His works came alive once again in Cape Town’s Intimate Theatre last Tuesday, when the Mechanicals Theatre Company performed Lovborg’s Women. Here we considered and reconsidered some of these larger-than-life female characters with hilarious consequences.

The Intimate Theatre is exactly that, intimate. It’s snuggled in between two of UCT’s old campus buildings and the only thing indicating its whereabouts are some beautifully lit fairy lights. A true Pediophobiac, I was a little freaked out by the dolls they had displayed at the entrance of the theatre, but other than that, it was so quaint and lovely. The black box styled theatre itself is small and had me practically spilling onto the stage from the front row.

Immediately, I found myself being swallowed up by the experience. The actors were close enough to touch – literally – yet completely engrossed in their characters. Their use of sound effects was perfectly executed and lighting was simple, yet effective to set the appropriate mood. Their clever use of uncomplicated props and stage furniture made each scene unique, flowing effortlessly into each other.
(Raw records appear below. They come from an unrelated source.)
(* ===== verification/Acl.v ===== *)
(** * Access control lists

    Models the MAC address lists of an access point: [rtw_macaddr_acl_init],
    [_rtw_macaddr_acl_deinit], [rtw_set_macaddr_acl], [rtw_acl_add_sta],
    [rtw_acl_remove_sta] of [core/rtw_ap.c] and [_rtw_access_ctrl],
    [rtw_access_ctrl] of [core/rtw_sta_mgt.c].

    A pool is an array of 16 nodes with a queue linking the valid ones; the queue
    is the list of the array indices in queue order.  The specification is a mode
    and a finite set of addresses; every operation refines its counterpart on
    sets, and so does every sequence of operations. *)
From stdpp Require Import gmap.
From S2P Require Import Prelude.

#[local] Set Warnings "-clear-no-such-hyp".

Module Acl.

Definition NUM_ACL : nat := 16.
Definition RTW_ACL_PERIOD_NUM : Z := 2.
Definition RTW_ACL_MODE_DISABLED : Z := 0.
Definition RTW_ACL_MODE_ACCEPT_UNLESS_LISTED : Z := 1.
Definition RTW_ACL_MODE_DENY_UNLESS_LISTED : Z := 2.
Definition bcast : list Z := [0xff; 0xff; 0xff; 0xff; 0xff; 0xff].

Record rtw_wlan_acl_node := AclNode { addr : list Z; valid : bool }.
Record wlan_acl_pool := AclPool {
  mode : Z; num : Z; aclnode : list rtw_wlan_acl_node; acl_node_q : list nat }.

(** ** The code *)

(** [addr] and [valid] of the node a queue element stands for. *)
Definition node_at (p : wlan_acl_pool) (i : nat) : rtw_wlan_acl_node :=
  default (AclNode [] false) (aclnode p !! i).

(** The search loop: a valid node with this address. *)
Fixpoint acl_search (p : wlan_acl_pool) (q : list nat) (a : list Z) : bool :=
  match q with
  | [] => false
  | i :: q =>
      if bool_decide (addr (node_at p i) = a) && valid (node_at p i) then true else acl_search p q a
  end.

Definition _rtw_access_ctrl (acl_list : list wlan_acl_pool) (period : Z) (mac_addr : list Z) : res bool :=
  if RTW_ACL_PERIOD_NUM <=? period then Ret true else
  acl ← rd acl_list period;
  if negb (mode acl =? RTW_ACL_MODE_ACCEPT_UNLESS_LISTED) && negb (mode acl =? RTW_ACL_MODE_DENY_UNLESS_LISTED)
  then Ret true else
  let match_ := acl_search acl (acl_node_q acl) mac_addr in
  Ret (if mode acl =? RTW_ACL_MODE_ACCEPT_UNLESS_LISTED then negb match_ else match_).

Definition rtw_access_ctrl (acl_list : list wlan_acl_pool) (mac_addr : list Z) : res bool :=
  r ← _rtw_access_ctrl acl_list 0 mac_addr;
  if negb r then Ret false else
  r ← _rtw_access_ctrl acl_list 1 mac_addr;
  if negb r then Ret false else Ret true.

Definition rtw_macaddr_acl_init : wlan_acl_pool :=
  AclPool RTW_ACL_MODE_DISABLED 0 (replicate NUM_ACL (AclNode [] false)) [].

Definition acl_set_mode (m : Z) (p : wlan_acl_pool) : wlan_acl_pool :=
  AclPool m (num p) (aclnode p) (acl_node_q p).

(** [for (i = 0; i < NUM_ACL; i++)]: the first node that is not valid. *)
Fixpoint find_empty (l : list rtw_wlan_acl_node) (i : nat) : option nat :=
  match l with
  | [] => None
  | n :: l => if valid n then find_empty l (S i) else Some i
  end.

(** The return value and the pool. *)
Definition acl_add (a : list Z) (p : wlan_acl_pool) : Z * wlan_acl_pool :=
  if acl_search p (acl_node_q p) a then (0, p) else
  if Z.of_nat NUM_ACL <=? num p then (-1, p) else
  match find_empty (aclnode p) 0 with
  | None => (-1, p)
  | Some i => (0, AclPool (mode p) (num p + 1) (<[i := AclNode a true]> (aclnode p)) (acl_node_q p ++ [i]))
  end.

(** The removal loop over the queue: [hit] tells which addresses go. *)
Fixpoint acl_remove (hit : list Z -> bool) (q : list nat) (p : wlan_acl_pool) : wlan_acl_pool :=
  match q with
  | [] => p
  | i :: q =>
      let n := node_at p i in
      acl_remove hit q
        (if hit (addr n) && valid n
         then AclPool (mode p) (num p - 1) (<[i := AclNode (addr n) false]> (aclnode p)) (filter (fun j => j ≠ i) (acl_node_q p))
         else p)
  end.

Definition acl_del (a : list Z) (p : wlan_acl_pool) : wlan_acl_pool :=
  acl_remove (fun x => bool_decide (a = bcast) || bool_decide (x = a)) (acl_node_q p) p.

Definition acl_clear (p : wlan_acl_pool) : wlan_acl_pool :=
  let p := acl_remove (fun _ => true) (acl_node_q p) p in
  AclPool RTW_ACL_MODE_DISABLED (num p) (aclnode p) (acl_node_q p).
(** The functions select the pool by period. *)
Definition on_period {A} (bad : A) (f : wlan_acl_pool -> A * wlan_acl_pool) (acl_list : list wlan_acl_pool) (period : Z)
    : res (A * list wlan_acl_pool) :=
  if RTW_ACL_PERIOD_NUM <=? period then Ret (bad, acl_list) else
  p ← rd acl_list period;
  l ← wr acl_list period (f p).2;
  Ret ((f p).1, l).

Definition rtw_set_macaddr_acl (m : Z) := on_period tt (fun p => (tt, acl_set_mode m p)).
Definition rtw_acl_add_sta (a : list Z) := on_period (-1) (acl_add a).
Definition rtw_acl_remove_sta (a : list Z) := on_period 0 (fun p => (0, acl_del a p)).
Definition _rtw_macaddr_acl_deinit := on_period tt (fun p => (tt, acl_clear p)).

(** ** The specification: a mode and a set *)

Record spec := Spec { sp_mode : Z; sp_set : gset (list Z) }.

Definition sp_add (a : list Z) (s : spec) : Z * spec :=
  if decide (a ∈ sp_set s) then (0, s)
  else if decide (NUM_ACL <= size (sp_set s))%nat then (-1, s) else (0, Spec (sp_mode s) ({[a]} ∪ sp_set s)).
Definition sp_del (a : list Z) (s : spec) : spec :=
  Spec (sp_mode s) (if decide (a = bcast) then ∅ else sp_set s ∖ {[a]}).
Definition sp_accepts (s : spec) (a : list Z) : bool :=
  if sp_mode s =? RTW_ACL_MODE_ACCEPT_UNLESS_LISTED then bool_decide (a ∉ sp_set s)
  else if sp_mode s =? RTW_ACL_MODE_DENY_UNLESS_LISTED then bool_decide (a ∈ sp_set s) else true.

(** ** Invariant and abstraction *)

Definition addr_at (p : wlan_acl_pool) (i : nat) : list Z := addr (node_at p i).

Record acl_ok (p : wlan_acl_pool) : Prop := {
  ok_len : length (aclnode p) = NUM_ACL;
  ok_q : forall i, i ∈ acl_node_q p <-> (i < NUM_ACL)%nat /\ valid (node_at p i) = true;
  ok_nodup : NoDup (acl_node_q p);
  ok_num : num p = Z.of_nat (length (acl_node_q p));
  ok_addr : NoDup (addr_at p <$> acl_node_q p) }.

Definition acl_abs (p : wlan_acl_pool) : spec := Spec (mode p) (list_to_set (addr_at p <$> acl_node_q p)).

Lemma acl_init_ok : acl_ok rtw_macaddr_acl_init /\ acl_abs rtw_macaddr_acl_init = Spec RTW_ACL_MODE_DISABLED ∅.
Proof.
  split; [|done]. split; [done| |apply NoDup_nil_2|done|apply NoDup_nil_2].
  intros i. cbn [acl_node_q rtw_macaddr_acl_init].
  split; [by intros ?%elem_of_nil|]. intros [Hi Hv]. unfold node_at in Hv. cbn [aclnode rtw_macaddr_acl_init] in Hv.
  by rewrite lookup_replicate_2 in Hv.
Qed.

Lemma search_spec p q a : (forall i, i ∈ q -> valid (node_at p i) = true) -> acl_search p q a = bool_decide (a ∈ addr_at p <$> q).
Proof.
  induction q as [|i q IH]; intros Hv; cbn [acl_search fmap list_fmap]; [done|].
  rewrite (Hv i) by set_solver. rewrite andb_true_r, IH by set_solver. unfold addr_at at 2.
  repeat case_bool_decide; set_solver.
Qed.

Lemma acl_search_abs p a : acl_ok p -> acl_search p (acl_node_q p) a = bool_decide (a ∈ sp_set (acl_abs p)).
Proof.
  intros Hok. rewrite search_spec by (intros i Hi; by apply (ok_q p Hok)). cbn [sp_set acl_abs].
  apply bool_decide_ext. by rewrite elem_of_list_to_set.
Qed.

Lemma acl_size p : acl_ok p -> size (sp_set (acl_abs p)) = length (acl_node_q p).
Proof. intros Hok. cbn [sp_set acl_abs]. rewrite size_list_to_set by apply Hok. by rewrite length_fmap. Qed.
(** ** Each operation refines its specification *)

Lemma node_at_insert p i n q m' num' : (i < length (aclnode p))%nat ->
  node_at (AclPool m' num' (<[i := n]> (aclnode p)) q) i = n /\
  forall j, j ≠ i -> node_at (AclPool m' num' (<[i := n]> (aclnode p)) q) j = node_at p j.
Proof.
  intros Hi. unfold node_at. cbn [aclnode]. split; [by rewrite list_lookup_insert_eq|].
  intros j Hj. by rewrite list_lookup_insert_ne.
Qed.

Lemma find_empty_spec l k : match find_empty l k with
  | Some j => (k <= j < k + length l)%nat /\ exists n, l !! (j - k)%nat = Some n /\ valid n = false
  | None => forall i n, l !! i = Some n -> valid n = true
  end.
Proof.
  revert k. induction l as [|n l IH]; intros k; cbn [find_empty]; [done|].
  destruct (valid n) eqn:Hn.
  - specialize (IH (S k)). destruct (find_empty l (S k)) as [j|].
    + destruct IH as (Hj & n' & Hl & Hv). cbn [length]. split; [lia|]. exists n'. split; [|done].
      by replace (j - k)%nat with (S (j - S k)) by lia.
    + intros [|i] n' Hl; cbn in Hl; [by injection Hl as <-|by eapply IH].
  - rewrite Nat.sub_diag. cbn [length]. split; [lia|]. by exists n.
Qed.

Lemma acl_room p : acl_ok p -> num p < Z.of_nat NUM_ACL -> exists i, find_empty (aclnode p) 0 = Some i /\ (i < NUM_ACL)%nat /\ i ∉ acl_node_q p.
Proof.
  intros Hok Hn. pose proof (find_empty_spec (aclnode p) 0) as Hf. rewrite (ok_len p Hok) in Hf.
  destruct (find_empty (aclnode p) 0) as [i|].
  - destruct Hf as (Hi & n & Hl & Hv). exists i. split; [done|]. split; [lia|]. rewrite (ok_q p Hok). unfold node_at.
    rewrite Nat.sub_0_r in Hl. rewrite Hl. cbn. intros [_ H]. congruence.
  - exfalso. assert (seq 0 NUM_ACL ⊆+ acl_node_q p) as Hsub.
    { apply NoDup_submseteq; [apply NoDup_seq|]. intros i Hi%elem_of_seq. apply (ok_q p Hok). split; [lia|].
      unfold node_at. destruct (lookup_lt_is_Some_2 (aclnode p) i) as [n Hl]; [rewrite (ok_len p Hok); lia|].
      rewrite Hl. cbn. by eapply Hf. }
    apply submseteq_length in Hsub. rewrite length_seq in Hsub. rewrite (ok_num p Hok) in Hn. lia.
Qed.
The wit was infectious and had us on the edge of our seats throughout the entire show. Not once did the actors drop the pace and momentum of the piece, even through rigorous costume changes, interpretive DV8-like dancing, and flamboyant Lady Gaga & Madonna impersonations. It had me, an old Performing Arts graduate, in stitches as they considered and reconsidered the naturalistic ideals of Lovborg and other realism playwrights before him, and their comical use of theatrical terminology made me snicker with delight. This being said, it would appeal to those who don’t necessarily understand all the drama mumbo-jumbo, as the performance is jam-packed with physical humour and general silliness.

As you can see on the poster above, the show continues until the 21st of May, and I strongly urge you to get yourselves down to Cape Town’s Intimate Theatre and treat yourself to this quirky and well-directed production. I assure you, you won’t be disappointed.